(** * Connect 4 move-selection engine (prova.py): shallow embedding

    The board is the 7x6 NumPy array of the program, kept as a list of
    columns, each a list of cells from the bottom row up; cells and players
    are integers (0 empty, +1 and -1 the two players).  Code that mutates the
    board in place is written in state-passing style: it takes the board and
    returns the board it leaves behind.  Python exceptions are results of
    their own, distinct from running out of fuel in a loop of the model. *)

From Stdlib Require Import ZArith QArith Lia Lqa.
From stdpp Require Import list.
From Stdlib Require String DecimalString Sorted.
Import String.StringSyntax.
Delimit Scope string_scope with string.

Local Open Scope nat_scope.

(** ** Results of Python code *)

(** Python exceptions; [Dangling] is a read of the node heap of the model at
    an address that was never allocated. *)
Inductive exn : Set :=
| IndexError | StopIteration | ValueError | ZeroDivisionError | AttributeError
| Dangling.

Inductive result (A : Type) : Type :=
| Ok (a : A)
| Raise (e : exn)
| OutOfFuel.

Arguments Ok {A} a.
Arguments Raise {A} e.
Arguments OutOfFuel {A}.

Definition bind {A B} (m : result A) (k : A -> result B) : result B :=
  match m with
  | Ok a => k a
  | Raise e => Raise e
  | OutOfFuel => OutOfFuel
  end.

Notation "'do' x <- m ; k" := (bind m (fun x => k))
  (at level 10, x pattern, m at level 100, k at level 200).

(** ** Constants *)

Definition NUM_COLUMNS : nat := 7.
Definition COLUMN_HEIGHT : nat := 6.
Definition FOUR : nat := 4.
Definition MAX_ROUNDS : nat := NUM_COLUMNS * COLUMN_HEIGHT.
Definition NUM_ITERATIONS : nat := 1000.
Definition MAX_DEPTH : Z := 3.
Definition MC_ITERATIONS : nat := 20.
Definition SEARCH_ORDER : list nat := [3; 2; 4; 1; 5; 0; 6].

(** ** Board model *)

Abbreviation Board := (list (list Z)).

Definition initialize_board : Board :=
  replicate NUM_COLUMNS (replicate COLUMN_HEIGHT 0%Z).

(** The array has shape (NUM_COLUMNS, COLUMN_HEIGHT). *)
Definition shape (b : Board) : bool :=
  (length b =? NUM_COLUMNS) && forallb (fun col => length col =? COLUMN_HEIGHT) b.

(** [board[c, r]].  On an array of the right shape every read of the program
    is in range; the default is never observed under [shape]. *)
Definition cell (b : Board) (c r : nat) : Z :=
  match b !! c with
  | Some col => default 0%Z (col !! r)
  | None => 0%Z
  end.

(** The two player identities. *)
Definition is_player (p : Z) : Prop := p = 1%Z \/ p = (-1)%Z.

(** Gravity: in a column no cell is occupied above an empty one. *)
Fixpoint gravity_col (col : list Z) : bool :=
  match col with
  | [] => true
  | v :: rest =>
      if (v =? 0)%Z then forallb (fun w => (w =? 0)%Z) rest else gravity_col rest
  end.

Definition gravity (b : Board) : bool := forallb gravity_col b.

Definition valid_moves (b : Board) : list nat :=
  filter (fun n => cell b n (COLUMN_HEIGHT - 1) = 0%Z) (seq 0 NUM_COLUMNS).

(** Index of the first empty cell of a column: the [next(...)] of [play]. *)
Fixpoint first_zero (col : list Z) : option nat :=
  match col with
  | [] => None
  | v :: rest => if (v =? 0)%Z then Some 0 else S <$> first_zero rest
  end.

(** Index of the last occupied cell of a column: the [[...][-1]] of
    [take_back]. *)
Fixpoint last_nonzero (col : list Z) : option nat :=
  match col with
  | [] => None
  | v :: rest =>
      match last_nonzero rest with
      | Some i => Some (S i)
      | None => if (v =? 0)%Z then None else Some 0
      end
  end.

**********

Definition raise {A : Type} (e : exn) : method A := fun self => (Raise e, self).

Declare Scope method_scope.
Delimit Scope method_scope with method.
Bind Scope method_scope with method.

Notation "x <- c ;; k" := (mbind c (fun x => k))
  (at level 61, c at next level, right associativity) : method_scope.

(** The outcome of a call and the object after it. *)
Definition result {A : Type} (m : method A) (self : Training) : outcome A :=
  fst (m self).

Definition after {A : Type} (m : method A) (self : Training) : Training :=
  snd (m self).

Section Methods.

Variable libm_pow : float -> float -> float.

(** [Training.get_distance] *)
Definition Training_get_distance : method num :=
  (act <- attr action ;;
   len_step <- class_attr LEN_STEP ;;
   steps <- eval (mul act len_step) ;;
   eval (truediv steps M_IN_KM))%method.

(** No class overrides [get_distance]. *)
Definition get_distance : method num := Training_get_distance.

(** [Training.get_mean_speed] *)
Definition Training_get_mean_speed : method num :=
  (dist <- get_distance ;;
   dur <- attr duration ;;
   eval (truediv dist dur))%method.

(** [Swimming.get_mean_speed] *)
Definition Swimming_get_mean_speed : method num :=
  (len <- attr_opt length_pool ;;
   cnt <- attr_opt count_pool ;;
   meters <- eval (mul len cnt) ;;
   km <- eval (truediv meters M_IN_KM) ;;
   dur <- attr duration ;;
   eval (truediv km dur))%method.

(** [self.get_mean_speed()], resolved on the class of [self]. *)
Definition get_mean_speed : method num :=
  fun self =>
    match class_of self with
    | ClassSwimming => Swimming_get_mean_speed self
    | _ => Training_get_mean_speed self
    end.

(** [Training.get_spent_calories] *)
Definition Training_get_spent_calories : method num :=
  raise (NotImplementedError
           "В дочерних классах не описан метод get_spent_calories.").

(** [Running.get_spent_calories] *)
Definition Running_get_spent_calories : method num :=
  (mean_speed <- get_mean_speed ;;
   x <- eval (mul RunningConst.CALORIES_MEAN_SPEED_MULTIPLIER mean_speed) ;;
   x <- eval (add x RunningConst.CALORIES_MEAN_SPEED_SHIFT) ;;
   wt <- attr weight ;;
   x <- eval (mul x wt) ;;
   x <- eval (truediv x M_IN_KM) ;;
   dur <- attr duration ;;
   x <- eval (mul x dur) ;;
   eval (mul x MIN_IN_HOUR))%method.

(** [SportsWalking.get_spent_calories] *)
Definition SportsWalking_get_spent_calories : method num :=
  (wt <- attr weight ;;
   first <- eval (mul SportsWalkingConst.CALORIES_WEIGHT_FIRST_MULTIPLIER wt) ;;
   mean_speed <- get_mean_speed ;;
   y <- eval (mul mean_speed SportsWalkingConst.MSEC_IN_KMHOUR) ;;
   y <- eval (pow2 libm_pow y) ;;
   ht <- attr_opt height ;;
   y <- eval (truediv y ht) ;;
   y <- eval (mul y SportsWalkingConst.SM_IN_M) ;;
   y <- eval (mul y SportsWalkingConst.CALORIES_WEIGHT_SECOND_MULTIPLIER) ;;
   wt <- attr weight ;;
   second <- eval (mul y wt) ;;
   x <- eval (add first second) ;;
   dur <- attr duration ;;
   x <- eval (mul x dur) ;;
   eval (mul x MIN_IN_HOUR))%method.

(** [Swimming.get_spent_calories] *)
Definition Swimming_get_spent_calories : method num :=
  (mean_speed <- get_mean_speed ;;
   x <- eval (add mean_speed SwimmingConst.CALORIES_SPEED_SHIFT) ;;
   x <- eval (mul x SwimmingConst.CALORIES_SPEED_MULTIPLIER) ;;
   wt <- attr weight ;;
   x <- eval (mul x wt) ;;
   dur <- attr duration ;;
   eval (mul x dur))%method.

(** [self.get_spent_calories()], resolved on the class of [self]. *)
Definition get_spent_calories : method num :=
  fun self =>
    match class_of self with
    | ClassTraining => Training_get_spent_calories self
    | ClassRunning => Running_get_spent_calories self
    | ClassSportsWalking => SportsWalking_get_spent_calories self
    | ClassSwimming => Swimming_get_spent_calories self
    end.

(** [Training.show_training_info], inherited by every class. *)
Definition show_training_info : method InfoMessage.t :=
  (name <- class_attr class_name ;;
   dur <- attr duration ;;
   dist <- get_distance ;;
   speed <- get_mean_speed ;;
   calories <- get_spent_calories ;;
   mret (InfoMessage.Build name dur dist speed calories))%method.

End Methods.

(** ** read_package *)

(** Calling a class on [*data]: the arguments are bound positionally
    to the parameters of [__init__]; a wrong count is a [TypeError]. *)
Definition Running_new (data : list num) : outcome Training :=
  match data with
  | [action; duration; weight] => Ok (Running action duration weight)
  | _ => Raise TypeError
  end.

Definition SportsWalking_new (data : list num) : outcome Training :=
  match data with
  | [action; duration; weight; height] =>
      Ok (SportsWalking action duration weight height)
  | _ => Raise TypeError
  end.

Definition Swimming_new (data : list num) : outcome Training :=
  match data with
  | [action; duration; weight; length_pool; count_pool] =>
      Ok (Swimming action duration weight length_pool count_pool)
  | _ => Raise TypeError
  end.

**********

[TASK REQUIREMENTS] What lines above contain the string "default"? Copy all of them.

[SOLVED PROBLEM]
    is in range; the default is never observed under [shape]. *)
  | Some col => default 0%Z (col !! r)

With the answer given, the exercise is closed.